All of these issues have been significantly exacerbated by the political power that corporations achieved through their monopoly and oligopoly status, and none will have a successful resolution without first breaking up these huge and concentrated sources of wealth and its attendant political power. As with Bork’s transformation of America’s business landscape, this healing process begins by understanding and publicizing the solution. Bork was an absolute evangelist for what he thought would positively change America’s business landscape; now that we know he was wrong, we must become evangelists for a return to sanity.

A return to sanity means remembering that humans create the economy, and we should not be servants to our own creation.

A return to sanity means rejecting Bork’s arguments that our governments, communities, and environment should be subordinate to low prices and high profits for investors.
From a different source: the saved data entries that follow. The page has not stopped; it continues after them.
(** The mock samples the hook produces raise no badge: whatever part of
    them is charted and whichever series are shown, the three cards stay
    without a Warning or Critical badge. *)
Theorem hook_mock_data_raises_no_badge (st : Hook.HookState) (h : Q)
    (rs : list Synthetic.Draws) (dom : option Viewport.ChartDomain)
    (series : Series.Flags) (enabled : bool)
    (Htimer : Hook.timerRef st = Some h)
    (Hdraws : Forall (fun r => Synthetic.uSpeed r < 1
                               /\ Synthetic.uCurrent r < 1
                               /\ Synthetic.uTemp r < 1) rs) :
  let data := Hook.data (Hook.ticks rs (Hook.clear st)) in
  let k := KPI.memoizedKpiData (Controls.chartData data dom) series in
  badge (KPI.speed k) speedThreshold enabled = NoBadge
  /\ badge (KPI.current k) currentThreshold enabled = NoBadge
  /\ badge (KPI.temp k) tempThreshold enabled = NoBadge.
Proof.
  cbv zeta. rewrite (@HookFacts.ticks_after_clear rs st h Htimer).
  set (data := Buffer.lastn (Z.to_nat 14400) (Hook.mockPoints h 0 rs)).
  assert (Hdata : Forall (fun p => speed p < 3 /\ current p < 6
                                   /\ temp p < 21) data).
  { apply Forall_forall. intros p Hp. unfold data, Buffer.lastn in Hp.
    assert (Hin : In p (Hook.mockPoints h 0 rs)).
    { rewrite <- (firstn_skipn
                    (length (Hook.mockPoints h 0 rs) - Z.to_nat 14400)
                    (Hook.mockPoints h 0 rs)).
      apply in_or_app. now right. }
    apply In_nth_error in Hin as [k Ek].
    apply HookFacts.mockPoints_nth in Ek as [r [Er ->]].
    apply nth_error_In in Er. rewrite Forall_forall in Hdraws.
    destruct (Hdraws r Er) as [A [B C]]. cbn [speed current temp].
    repeat split; lra. }
  assert (Hchart : Forall (fun p => speed p < 3 /\ current p < 6
                                    /\ temp p < 21)
                          (Controls.chartData data dom)).
  { unfold Controls.chartData.
    destruct (JS.len data =? 0)%Z; [constructor |].
    destruct dom as [d |]; [| exact Hdata].
    destruct (Viewport.isNaN (Viewport.xMin d)
              || Viewport.isNaN (Viewport.xMax d)); [exact Hdata |].
    apply Forall_forall. intros p Hp. apply filter_In in Hp as [Hp _].
    rewrite Forall_forall in Hdata. now apply Hdata. }
  set (chart := Controls.chartData data dom) in *.
  assert (Ms : KPI.max (KPI.speed (KPI.memoizedKpiData chart series)) < 45
               /\ KPI.max (KPI.current (KPI.memoizedKpiData chart series)) < 85
               /\ KPI.max (KPI.temp (KPI.memoizedKpiData chart series)) < 70).
  { unfold KPI.memoizedKpiData.
    destruct (JS.len chart =? 0)%Z; [repeat split |].
    unfold KPI.perChannel. cbn [KPI.speed KPI.current KPI.temp].
    repeat split.
    - destruct (Series.speed series); [| reflexivity].
      apply Qlt_trans with (y := 3); [| reflexivity].
      apply KPIFacts.max_below; [reflexivity |].
      unfold KPI.speeds. apply Forall_map.
      eapply Forall_impl; [| exact Hchart]. cbn beta. tauto.
    - destruct (Series.current series); [| reflexivity].
      apply Qlt_trans with (y := 6); [| reflexivity].
      apply KPIFacts.max_below; [reflexivity |].
      unfold KPI.currents. apply Forall_map.
      eapply Forall_impl; [| exact Hchart]. cbn beta. tauto.
    - destruct (Series.temp series); [| reflexivity].
      apply Qlt_trans with (y := 21); [| reflexivity].
      apply KPIFacts.max_below; [reflexivity |].
      unfold KPI.temps. apply Forall_map.
      eapply Forall_impl; [| exact Hchart]. cbn beta. tauto. }
  destruct Ms as [M1 [M2 M3]].
  assert (N : forall m th, KPI.max m < warning th -> warning th <= max th ->
                badge m th enabled = NoBadge).
  { intros m th Hm Hth. unfold badge, isCritical, isWarning.
    assert (W : Qle_bool (warning th) (KPI.max m) = false)
      by (now apply Qle_bool_false).
    assert (C : Qle_bool (max th) (KPI.max m) = false)
      by (apply Qle_bool_false; lra).
    rewrite W, C. now destruct enabled. }
  repeat split; apply N; (assumption || (vm_compute; discriminate)).
Qed.

Lemma hook_mock_data_raises_no_badge_witness :
  let st := Hook.play (Hook.initialHook 4) in
  let rs := [Synthetic.mkDraws 0 0 0; Synthetic.mkDraws (1 # 2) 0 0] in
  let data := Hook.data (Hook.ticks rs (Hook.clear st)) in
  badge (KPI.speed (KPI.memoizedKpiData (Controls.chartData data None)
                      (Series.mkFlags true true true)))
        speedThreshold true = NoBadge.
Proof.
  cbv zeta.
  refine (proj1 (@hook_mock_data_raises_no_badge
                   (Hook.play (Hook.initialHook 4)) 4
                   [Synthetic.mkDraws 0 0 0; Synthetic.mkDraws (1 # 2) 0 0]
                   None (Series.mkFlags true true true) true _ _)).
  - reflexivity.
  - repeat constructor.
Defined.

End KPICardFacts.

(** ** Connection events and inbound messages *)

Module ConnectionMore.
Import Connection ConnectionRuns.

(** The retry counter never goes below zero and a pending reconnect was
    scheduled with 1000 or 2000 ms. *)
Lemma connStep_keeps (mock : bool) (st : ConnState) (e : ConnEvent) :
  (0 <= reconnectAttempts st)%Z ->
  (reconnectTimer st = None \/ reconnectTimer st = Some 1000%Z
   \/ reconnectTimer st = Some 2000%Z) ->
  (0 <= reconnectAttempts (connStep mock st e))%Z
  /\ (reconnectTimer (connStep mock st e) = None
      \/ reconnectTimer (connStep mock st e) = Some 1000%Z
      \/ reconnectTimer (connStep mock st e) = Some 2000%Z).
Proof.
  intros Ha Ht. destruct e; cbn [connStep].
  - unfold onopen. cbn [reconnectAttempts reconnectTimer]. split; [lia | exact Ht].
  - unfold onclose.
    cbn [isMockMode reconnectAttempts connected heartbeatRunning
         reconnectTimer].
    destruct (mock && negb (isMockMode st));
      cbn [reconnectAttempts reconnectTimer]; [split; [lia | exact Ht] |].
    destruct (Z.ltb_spec (reconnectAttempts st + 1) 3) as [H3 | H3].
    + cbn [reconnectAttempts reconnectTimer]. split; [lia |].
      assert (C : reconnectAttempts st = 0%Z \/ reconnectAttempts st = 1%Z)
        by lia.
      destruct C as [-> | ->]; [right; left | right; right]; reflexivity.
    + destruct mock; cbn [reconnectAttempts reconnectTimer];
        (split; [lia | exact Ht]).
  - unfold reconnectFires. cbn [reconnectAttempts reconnectTimer].
    split; [exact Ha | now left].
Qed.

(** Whatever the order of opens, closes and timer expiries, and whether
    the fallback is enabled or not, a reconnect is only ever scheduled
    after 1000 or 2000 ms, so the 30,000 ms cap of the backoff is never
    reached; and the first close after a successful open schedules 1000 ms
    again when the fallback is disabled. *)
Theorem reconnect_delay_is_1000_or_2000 (MOCK_DATA_ENABLED : bool)
    (evs : list ConnEvent) :
  let st := connRun MOCK_DATA_ENABLED evs initial in
  (0 <= reconnectAttempts st)%Z
  /\ (reconnectTimer st = None \/ reconnectTimer st = Some 1000%Z
      \/ reconnectTimer st = Some 2000%Z)
  /\ reconnectTimer (onclose false (onopen st)) = Some 1000%Z
  /\ reconnectAttempts (onclose false (onopen st)) = 1%Z.
Proof.
  cbv zeta.
  assert (G : forall st,
             (0 <= reconnectAttempts st)%Z ->
             (reconnectTimer st = None \/ reconnectTimer st = Some 1000%Z
              \/ reconnectTimer st = Some 2000%Z) ->
             (0 <= reconnectAttempts (connRun MOCK_DATA_ENABLED evs st))%Z
             /\ (reconnectTimer (connRun MOCK_DATA_ENABLED evs st) = None
                 \/ reconnectTimer (connRun MOCK_DATA_ENABLED evs st)
                    = Some 1000%Z
                 \/ reconnectTimer (connRun MOCK_DATA_ENABLED evs st)
                    = Some 2000%Z)).
  { unfold connRun. induction evs as [| e evs IH]; intros st Ha Ht;
      cbn [fold_left]; [now split |].
    destruct (@connStep_keeps MOCK_DATA_ENABLED st e Ha Ht) as [Ha' Ht'].
    now apply IH. }
  destruct (G initial) as [Ha Ht]; [cbn; lia | now left |].
  split; [exact Ha |]. split; [exact Ht |]. split; reflexivity.
Qed.

End ConnectionMore.

Module WireFacts.
Import Strings.String Wire.
Local Open Scope string_scope.

Lemma receive_pending (isPlaying : bool) (frames : list (Z * Frame)) :
  forall s : Session,
  pendingData (receive isPlaying frames s)
  = (pendingData s
     ++ (if isPlaying then telemetryPoints frames else []))%list.
Proof.
  unfold receive.
  induction frames as [| [now f] frames IH]; intros s;
    cbn [fold_left telemetryPoints fst snd].
  - destruct isPlaying; now rewrite app_nil_r.
  - rewrite IH. destruct f as [| m]; cbn [onmessage]; [reflexivity |].
    destruct (String.eqb (type m) "pong") eqn:P.
    + apply String.eqb_eq in P.
      assert (T : String.eqb (type m) "telemetry" = false)
        by (rewrite P; reflexivity).
      rewrite T. reflexivity.
    + destruct (String.eqb (type m) "telemetry"); destruct isPlaying;
        cbn [andb pendingData]; try reflexivity.
      now rewrite <- app_assoc.
Qed.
It means forging a new framework for the game of business, where companies invest in our communities, respect and reinvest in their workers, and improve and protect our environment.

If we want our grandchildren and their grandchildren to have a chance at a vibrant democracy and a livable planet, we must bring back the corporate death penalty and break up the monopolistic corporate giants that are draining communities of their resources, impoverishing working people, and, in many cases, helping destroy the planet.